> [Your assignment]: Go through the data below and return each line where the string "server" appears.

***** Data excerpts

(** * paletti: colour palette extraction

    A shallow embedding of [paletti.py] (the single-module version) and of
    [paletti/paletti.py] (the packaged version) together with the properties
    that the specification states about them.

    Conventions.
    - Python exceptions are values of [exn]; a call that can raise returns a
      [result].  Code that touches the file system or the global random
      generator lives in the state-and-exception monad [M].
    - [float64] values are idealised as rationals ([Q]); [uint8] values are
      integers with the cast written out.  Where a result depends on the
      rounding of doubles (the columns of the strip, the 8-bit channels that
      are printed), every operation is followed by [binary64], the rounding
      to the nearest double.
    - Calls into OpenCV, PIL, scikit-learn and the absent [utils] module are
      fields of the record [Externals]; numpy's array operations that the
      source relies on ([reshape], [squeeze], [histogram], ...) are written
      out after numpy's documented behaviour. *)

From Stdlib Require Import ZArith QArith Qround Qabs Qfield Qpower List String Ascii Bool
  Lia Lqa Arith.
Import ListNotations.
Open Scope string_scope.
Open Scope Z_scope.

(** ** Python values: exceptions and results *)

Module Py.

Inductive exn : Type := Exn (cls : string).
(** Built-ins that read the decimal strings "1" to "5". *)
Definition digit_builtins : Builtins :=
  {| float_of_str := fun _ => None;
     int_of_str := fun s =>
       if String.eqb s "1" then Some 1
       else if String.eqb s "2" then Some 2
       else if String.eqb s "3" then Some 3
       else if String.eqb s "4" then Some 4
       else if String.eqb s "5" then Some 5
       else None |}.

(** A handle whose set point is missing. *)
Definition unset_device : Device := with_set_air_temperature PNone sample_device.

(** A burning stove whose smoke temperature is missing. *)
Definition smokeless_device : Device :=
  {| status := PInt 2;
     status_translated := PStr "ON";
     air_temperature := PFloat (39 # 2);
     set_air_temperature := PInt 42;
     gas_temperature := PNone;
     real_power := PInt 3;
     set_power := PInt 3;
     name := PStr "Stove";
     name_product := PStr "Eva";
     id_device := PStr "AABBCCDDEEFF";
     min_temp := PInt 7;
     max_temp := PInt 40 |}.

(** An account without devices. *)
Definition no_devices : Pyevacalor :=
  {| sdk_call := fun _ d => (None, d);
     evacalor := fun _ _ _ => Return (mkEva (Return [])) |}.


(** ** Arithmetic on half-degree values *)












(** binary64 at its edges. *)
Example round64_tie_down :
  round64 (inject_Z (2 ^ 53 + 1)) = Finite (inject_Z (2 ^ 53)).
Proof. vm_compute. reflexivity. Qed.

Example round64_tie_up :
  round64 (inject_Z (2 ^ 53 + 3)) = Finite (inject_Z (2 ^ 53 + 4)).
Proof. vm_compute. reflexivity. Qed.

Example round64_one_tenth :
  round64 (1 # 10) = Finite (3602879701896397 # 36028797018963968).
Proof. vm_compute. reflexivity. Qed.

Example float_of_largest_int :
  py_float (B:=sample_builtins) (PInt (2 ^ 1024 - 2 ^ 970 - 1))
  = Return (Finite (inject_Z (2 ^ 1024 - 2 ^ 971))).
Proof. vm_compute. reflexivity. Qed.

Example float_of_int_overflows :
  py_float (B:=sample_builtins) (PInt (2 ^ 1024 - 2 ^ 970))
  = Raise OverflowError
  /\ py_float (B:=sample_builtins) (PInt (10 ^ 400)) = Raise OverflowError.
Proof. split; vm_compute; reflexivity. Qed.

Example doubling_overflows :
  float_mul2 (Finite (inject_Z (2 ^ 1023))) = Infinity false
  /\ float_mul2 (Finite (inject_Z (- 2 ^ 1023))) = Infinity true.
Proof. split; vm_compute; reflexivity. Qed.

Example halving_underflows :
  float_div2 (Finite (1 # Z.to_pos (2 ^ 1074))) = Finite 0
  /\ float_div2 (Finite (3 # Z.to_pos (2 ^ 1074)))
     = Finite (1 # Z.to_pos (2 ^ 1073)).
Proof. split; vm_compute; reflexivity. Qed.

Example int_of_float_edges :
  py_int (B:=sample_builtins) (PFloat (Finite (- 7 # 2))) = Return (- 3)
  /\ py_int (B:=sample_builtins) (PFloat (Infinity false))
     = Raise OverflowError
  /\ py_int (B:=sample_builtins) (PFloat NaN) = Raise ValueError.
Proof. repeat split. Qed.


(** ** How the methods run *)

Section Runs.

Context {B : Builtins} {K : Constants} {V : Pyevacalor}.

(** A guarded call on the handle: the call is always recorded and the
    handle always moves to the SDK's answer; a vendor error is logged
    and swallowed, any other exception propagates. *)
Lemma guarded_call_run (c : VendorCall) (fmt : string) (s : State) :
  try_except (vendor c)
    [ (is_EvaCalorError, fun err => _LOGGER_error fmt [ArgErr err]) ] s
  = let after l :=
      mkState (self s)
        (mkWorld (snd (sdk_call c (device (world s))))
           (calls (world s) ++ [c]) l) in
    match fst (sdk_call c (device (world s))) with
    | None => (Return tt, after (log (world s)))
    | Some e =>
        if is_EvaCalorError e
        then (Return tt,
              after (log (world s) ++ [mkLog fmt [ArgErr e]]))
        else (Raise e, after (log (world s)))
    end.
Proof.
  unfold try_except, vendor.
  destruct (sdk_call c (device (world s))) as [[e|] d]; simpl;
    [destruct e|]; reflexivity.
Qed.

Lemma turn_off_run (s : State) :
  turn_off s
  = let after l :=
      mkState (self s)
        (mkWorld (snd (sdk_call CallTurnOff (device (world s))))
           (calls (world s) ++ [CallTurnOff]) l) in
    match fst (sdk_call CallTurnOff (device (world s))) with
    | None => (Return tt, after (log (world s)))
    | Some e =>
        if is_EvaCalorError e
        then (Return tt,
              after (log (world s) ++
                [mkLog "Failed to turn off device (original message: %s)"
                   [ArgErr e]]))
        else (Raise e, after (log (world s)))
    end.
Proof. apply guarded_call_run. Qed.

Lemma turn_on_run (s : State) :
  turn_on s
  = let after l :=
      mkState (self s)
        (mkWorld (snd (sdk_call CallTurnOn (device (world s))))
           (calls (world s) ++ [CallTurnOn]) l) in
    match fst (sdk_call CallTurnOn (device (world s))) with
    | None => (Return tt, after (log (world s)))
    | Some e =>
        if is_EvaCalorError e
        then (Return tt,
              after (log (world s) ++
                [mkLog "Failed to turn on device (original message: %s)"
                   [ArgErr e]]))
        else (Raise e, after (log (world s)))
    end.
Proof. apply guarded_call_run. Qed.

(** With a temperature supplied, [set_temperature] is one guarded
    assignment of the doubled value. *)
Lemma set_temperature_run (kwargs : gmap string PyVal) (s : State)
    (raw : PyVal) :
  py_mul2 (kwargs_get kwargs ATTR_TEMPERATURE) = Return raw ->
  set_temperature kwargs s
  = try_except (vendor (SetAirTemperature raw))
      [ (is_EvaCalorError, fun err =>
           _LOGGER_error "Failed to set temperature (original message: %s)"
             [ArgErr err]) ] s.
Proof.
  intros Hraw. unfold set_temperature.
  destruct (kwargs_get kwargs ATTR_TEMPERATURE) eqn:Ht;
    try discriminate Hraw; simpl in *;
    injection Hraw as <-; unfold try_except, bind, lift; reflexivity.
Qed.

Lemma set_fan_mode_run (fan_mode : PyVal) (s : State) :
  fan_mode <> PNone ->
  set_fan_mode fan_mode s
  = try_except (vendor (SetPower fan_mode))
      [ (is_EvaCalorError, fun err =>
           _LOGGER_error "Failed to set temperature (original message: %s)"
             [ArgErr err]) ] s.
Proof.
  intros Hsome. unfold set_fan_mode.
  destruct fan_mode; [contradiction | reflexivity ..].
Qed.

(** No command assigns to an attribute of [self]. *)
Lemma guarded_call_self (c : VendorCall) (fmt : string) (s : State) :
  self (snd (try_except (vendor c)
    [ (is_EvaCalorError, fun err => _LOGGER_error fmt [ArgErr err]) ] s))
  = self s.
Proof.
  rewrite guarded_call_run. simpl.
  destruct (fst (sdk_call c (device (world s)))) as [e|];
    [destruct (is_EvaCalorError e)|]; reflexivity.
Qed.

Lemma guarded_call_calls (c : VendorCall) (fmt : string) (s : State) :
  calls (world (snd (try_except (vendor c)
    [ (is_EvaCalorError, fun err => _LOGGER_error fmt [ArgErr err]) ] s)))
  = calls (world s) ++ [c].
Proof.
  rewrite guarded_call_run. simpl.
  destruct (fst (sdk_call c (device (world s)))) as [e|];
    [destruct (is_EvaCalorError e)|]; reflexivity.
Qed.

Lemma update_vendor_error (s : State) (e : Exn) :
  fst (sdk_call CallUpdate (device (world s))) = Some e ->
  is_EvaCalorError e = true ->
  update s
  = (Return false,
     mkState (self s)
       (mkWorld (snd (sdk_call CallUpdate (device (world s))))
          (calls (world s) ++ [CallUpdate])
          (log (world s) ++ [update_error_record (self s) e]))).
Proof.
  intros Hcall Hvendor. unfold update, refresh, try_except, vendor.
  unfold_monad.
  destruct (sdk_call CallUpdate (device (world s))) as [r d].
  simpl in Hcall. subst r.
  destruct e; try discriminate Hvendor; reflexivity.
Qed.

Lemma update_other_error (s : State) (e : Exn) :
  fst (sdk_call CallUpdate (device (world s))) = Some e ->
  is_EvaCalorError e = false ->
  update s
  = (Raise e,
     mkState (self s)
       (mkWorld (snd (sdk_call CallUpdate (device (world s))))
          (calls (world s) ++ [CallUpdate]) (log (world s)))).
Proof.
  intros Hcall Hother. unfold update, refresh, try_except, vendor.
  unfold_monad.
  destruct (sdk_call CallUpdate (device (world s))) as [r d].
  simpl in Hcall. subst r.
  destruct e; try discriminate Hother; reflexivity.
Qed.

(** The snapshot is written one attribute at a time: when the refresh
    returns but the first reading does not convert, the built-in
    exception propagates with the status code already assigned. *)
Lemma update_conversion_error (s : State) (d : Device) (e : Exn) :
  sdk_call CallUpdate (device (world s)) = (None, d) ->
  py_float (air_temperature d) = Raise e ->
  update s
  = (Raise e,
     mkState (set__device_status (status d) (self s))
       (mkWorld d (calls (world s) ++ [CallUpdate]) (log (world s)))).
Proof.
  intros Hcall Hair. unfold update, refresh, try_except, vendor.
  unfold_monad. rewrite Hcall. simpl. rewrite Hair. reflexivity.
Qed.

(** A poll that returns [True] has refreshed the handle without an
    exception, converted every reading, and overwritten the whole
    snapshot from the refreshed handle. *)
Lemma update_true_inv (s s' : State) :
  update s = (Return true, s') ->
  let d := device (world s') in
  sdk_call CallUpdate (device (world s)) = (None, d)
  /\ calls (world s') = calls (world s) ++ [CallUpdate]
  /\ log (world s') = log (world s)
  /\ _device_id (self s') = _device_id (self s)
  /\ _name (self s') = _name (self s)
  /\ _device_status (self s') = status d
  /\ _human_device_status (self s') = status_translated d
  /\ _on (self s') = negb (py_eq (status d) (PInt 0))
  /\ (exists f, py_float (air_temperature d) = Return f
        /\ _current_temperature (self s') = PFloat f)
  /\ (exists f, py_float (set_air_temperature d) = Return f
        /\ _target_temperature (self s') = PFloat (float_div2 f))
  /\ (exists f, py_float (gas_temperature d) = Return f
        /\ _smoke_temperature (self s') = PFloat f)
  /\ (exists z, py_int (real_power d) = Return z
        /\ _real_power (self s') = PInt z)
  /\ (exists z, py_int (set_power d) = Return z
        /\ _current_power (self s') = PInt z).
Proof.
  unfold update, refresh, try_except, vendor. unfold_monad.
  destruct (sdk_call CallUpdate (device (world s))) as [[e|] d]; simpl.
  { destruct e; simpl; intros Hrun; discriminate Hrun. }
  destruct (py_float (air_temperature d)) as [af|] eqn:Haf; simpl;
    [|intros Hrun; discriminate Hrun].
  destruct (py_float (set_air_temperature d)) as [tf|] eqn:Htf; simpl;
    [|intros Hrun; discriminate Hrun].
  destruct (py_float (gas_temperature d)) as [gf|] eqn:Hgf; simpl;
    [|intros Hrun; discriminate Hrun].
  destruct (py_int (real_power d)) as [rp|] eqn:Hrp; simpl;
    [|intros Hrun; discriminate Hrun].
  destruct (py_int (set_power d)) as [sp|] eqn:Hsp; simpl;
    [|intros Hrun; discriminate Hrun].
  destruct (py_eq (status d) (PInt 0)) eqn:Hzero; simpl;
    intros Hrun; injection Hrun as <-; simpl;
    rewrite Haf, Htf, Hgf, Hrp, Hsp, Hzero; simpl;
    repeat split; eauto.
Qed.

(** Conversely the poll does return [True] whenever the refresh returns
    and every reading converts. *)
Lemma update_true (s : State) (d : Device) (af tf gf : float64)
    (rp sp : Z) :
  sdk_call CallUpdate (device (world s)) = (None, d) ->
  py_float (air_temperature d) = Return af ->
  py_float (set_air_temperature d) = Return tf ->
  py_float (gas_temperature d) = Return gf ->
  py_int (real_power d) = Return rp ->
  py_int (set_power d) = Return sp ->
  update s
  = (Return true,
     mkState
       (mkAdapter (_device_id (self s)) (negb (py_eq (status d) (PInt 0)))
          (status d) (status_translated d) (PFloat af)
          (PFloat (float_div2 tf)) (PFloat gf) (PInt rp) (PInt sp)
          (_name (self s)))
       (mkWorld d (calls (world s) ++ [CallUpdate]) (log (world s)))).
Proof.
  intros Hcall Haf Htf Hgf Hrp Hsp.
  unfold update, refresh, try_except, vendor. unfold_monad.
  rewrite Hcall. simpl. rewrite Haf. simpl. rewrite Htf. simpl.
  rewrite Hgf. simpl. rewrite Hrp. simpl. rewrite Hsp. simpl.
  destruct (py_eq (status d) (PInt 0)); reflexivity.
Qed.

**********
***** Data excerpts

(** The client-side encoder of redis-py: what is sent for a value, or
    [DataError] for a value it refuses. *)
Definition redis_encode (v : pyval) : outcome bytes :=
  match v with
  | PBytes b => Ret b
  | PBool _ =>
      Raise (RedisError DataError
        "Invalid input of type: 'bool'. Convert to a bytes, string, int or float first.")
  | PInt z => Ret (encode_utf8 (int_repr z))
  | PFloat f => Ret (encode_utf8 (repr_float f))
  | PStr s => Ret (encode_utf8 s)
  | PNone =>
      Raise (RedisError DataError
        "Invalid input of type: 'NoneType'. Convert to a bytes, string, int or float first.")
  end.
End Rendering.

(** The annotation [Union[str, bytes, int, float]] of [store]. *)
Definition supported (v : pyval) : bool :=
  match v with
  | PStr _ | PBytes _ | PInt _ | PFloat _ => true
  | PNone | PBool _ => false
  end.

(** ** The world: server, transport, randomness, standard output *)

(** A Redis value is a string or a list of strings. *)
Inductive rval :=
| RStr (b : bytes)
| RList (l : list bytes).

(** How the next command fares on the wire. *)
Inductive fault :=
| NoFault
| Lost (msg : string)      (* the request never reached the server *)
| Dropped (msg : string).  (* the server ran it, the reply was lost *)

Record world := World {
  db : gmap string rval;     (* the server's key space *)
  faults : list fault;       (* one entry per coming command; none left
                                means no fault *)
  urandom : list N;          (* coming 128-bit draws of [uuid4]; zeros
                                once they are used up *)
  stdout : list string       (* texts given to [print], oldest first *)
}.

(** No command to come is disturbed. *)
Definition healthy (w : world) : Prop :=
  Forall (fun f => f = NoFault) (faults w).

**********
***** Data excerpts

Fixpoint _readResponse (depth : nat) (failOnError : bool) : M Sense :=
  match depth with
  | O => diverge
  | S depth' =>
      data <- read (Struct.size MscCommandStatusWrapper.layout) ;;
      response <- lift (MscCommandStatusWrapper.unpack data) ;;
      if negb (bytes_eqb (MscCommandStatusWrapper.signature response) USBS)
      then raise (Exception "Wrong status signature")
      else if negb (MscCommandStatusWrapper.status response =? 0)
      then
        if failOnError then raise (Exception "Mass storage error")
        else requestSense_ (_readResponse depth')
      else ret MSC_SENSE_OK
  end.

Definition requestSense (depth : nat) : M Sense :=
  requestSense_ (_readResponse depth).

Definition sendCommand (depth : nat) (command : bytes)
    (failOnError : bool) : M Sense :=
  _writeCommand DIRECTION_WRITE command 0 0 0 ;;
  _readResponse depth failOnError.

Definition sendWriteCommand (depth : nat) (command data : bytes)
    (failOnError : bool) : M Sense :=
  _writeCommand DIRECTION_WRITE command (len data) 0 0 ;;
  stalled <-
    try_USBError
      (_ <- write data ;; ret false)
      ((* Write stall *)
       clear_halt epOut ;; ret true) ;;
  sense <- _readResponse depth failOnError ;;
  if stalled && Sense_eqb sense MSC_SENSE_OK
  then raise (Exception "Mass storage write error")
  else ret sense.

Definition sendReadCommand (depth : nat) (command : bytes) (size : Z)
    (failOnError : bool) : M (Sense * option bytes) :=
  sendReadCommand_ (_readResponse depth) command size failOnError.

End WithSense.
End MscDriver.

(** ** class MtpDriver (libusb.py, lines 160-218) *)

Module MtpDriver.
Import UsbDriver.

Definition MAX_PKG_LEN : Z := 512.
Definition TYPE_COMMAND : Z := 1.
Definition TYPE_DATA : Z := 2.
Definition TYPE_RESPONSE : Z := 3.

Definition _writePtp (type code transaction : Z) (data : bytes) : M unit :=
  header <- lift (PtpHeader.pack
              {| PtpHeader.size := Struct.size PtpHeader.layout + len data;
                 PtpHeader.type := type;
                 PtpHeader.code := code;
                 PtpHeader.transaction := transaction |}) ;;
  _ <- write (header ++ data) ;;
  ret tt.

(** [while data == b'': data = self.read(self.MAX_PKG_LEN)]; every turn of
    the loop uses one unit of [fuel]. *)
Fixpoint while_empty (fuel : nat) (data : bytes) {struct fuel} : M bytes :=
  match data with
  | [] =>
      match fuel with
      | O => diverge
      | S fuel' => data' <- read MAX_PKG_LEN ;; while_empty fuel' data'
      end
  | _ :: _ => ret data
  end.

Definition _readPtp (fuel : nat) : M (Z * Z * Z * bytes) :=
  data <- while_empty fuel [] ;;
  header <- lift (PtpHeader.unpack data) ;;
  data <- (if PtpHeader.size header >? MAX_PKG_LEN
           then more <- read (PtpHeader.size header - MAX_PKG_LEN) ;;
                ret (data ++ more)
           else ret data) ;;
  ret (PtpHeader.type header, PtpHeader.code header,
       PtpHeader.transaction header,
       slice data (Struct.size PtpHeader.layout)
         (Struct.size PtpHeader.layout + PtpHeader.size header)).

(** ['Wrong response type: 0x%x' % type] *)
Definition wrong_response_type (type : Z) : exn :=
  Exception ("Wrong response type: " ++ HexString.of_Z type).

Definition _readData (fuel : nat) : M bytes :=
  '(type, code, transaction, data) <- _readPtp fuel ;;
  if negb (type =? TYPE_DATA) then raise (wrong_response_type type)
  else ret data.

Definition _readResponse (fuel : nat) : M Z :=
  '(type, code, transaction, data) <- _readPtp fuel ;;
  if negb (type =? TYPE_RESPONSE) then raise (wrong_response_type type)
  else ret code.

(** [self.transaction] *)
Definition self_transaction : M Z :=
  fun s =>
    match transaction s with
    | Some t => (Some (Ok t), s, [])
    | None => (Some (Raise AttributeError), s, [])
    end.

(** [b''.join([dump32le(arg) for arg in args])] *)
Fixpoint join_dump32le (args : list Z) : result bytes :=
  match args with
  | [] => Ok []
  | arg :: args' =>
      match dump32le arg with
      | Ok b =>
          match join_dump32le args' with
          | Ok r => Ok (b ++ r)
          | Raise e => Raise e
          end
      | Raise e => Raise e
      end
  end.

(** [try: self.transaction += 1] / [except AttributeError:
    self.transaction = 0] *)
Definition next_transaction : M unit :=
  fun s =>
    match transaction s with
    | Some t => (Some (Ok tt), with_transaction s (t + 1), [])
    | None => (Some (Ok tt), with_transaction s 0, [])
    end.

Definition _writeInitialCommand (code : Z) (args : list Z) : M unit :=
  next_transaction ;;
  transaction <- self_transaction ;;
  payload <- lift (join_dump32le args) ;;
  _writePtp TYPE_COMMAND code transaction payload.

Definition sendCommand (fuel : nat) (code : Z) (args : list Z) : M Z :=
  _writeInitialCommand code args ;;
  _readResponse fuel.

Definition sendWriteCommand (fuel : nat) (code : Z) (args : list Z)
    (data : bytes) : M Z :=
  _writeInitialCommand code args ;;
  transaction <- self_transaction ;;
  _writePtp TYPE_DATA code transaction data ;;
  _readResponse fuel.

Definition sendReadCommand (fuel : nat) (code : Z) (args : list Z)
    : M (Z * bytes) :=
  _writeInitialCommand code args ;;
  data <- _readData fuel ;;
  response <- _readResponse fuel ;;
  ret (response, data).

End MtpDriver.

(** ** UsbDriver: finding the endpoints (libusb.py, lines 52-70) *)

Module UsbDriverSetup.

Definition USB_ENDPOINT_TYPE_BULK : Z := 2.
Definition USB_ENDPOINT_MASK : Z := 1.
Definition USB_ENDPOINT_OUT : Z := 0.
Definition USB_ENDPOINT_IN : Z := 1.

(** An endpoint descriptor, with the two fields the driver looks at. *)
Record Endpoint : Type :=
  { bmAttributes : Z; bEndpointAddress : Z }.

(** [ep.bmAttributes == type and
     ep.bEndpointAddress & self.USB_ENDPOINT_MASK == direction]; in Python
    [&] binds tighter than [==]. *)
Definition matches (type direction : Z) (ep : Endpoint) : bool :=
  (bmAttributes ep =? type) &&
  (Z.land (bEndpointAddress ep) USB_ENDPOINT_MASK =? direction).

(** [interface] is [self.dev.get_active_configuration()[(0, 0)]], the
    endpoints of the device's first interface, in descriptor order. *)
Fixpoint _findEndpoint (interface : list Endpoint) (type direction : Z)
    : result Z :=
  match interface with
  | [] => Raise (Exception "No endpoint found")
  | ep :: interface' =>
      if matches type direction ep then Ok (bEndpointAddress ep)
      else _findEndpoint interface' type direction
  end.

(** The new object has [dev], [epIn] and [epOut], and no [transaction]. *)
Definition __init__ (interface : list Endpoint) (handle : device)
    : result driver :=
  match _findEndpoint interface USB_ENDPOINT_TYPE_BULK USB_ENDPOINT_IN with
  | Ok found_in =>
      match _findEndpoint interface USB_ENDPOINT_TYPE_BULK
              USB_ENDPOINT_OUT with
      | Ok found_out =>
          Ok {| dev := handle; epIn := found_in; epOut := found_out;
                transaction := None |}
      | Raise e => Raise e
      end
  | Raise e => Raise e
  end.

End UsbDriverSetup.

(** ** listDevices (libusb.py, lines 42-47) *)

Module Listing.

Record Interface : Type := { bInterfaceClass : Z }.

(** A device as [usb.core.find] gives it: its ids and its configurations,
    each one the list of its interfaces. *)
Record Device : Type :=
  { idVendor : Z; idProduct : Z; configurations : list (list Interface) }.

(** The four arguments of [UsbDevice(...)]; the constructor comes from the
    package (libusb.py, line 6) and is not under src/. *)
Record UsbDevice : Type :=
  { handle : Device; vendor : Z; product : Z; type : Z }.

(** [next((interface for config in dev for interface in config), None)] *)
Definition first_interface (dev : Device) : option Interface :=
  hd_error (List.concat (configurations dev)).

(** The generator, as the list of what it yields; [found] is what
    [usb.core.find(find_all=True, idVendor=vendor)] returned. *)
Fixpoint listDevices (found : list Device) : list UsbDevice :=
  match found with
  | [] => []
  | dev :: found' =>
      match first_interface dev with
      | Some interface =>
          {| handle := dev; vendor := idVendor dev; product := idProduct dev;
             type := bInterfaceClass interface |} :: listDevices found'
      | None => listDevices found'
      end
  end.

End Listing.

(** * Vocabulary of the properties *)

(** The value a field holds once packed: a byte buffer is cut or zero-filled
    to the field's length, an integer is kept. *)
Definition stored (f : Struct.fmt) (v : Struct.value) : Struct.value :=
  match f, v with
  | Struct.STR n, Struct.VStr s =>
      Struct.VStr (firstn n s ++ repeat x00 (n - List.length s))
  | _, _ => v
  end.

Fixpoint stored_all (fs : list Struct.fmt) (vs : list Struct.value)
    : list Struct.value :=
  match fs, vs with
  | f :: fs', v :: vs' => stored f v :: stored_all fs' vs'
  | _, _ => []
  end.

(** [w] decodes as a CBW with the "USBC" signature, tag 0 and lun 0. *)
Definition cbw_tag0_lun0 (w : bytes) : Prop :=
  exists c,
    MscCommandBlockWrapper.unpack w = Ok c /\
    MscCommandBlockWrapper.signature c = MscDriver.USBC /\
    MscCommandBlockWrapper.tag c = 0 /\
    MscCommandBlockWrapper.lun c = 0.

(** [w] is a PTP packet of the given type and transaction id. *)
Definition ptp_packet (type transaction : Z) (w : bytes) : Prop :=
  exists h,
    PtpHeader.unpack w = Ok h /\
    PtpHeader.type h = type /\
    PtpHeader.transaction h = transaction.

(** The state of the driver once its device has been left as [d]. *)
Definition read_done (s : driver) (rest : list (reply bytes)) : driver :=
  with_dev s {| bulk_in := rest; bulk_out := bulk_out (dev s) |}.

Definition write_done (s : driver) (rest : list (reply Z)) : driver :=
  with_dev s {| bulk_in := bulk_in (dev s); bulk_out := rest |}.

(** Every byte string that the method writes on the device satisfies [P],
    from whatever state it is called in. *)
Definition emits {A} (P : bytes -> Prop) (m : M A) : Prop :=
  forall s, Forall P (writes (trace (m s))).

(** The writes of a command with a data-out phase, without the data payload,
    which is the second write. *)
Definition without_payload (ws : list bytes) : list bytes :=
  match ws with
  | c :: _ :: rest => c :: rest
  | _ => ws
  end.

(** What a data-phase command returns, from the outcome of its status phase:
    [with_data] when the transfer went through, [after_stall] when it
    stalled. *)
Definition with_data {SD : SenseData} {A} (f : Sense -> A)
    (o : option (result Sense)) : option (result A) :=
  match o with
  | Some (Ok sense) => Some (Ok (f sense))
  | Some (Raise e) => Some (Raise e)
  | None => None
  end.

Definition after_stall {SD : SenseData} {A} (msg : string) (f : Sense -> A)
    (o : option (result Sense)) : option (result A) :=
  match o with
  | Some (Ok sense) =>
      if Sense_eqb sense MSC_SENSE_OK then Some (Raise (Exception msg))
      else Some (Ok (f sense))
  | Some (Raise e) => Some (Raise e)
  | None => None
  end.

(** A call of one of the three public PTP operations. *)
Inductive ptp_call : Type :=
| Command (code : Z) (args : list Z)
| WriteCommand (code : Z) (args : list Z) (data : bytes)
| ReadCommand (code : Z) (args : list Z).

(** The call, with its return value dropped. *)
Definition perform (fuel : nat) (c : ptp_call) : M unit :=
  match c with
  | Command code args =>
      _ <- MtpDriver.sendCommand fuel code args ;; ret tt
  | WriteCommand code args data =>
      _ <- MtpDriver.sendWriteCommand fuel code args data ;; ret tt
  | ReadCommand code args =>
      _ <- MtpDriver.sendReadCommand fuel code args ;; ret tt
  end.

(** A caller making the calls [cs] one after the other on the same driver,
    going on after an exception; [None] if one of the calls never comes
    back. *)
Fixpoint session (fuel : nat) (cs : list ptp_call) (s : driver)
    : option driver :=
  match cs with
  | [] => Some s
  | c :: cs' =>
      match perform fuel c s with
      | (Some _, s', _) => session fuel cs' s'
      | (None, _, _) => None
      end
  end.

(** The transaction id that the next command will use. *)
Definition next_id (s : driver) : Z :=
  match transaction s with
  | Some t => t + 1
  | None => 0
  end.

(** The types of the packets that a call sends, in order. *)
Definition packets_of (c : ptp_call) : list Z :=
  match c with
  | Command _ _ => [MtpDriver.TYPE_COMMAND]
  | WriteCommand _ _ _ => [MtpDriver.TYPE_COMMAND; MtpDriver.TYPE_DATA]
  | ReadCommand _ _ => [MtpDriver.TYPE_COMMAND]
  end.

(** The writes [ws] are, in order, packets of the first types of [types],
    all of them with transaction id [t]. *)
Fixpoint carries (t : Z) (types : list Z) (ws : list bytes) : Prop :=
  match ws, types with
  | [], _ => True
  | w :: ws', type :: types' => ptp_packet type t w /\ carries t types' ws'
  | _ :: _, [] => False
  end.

**********

> [Solved exercise]:
(** ** The world: server, transport, randomness, standard output *)
| Lost (msg : string)      (* the request never reached the server *)
| Dropped (msg : string).  (* the server ran it, the reply was lost *)
  db : gmap string rval;     (* the server's key space *)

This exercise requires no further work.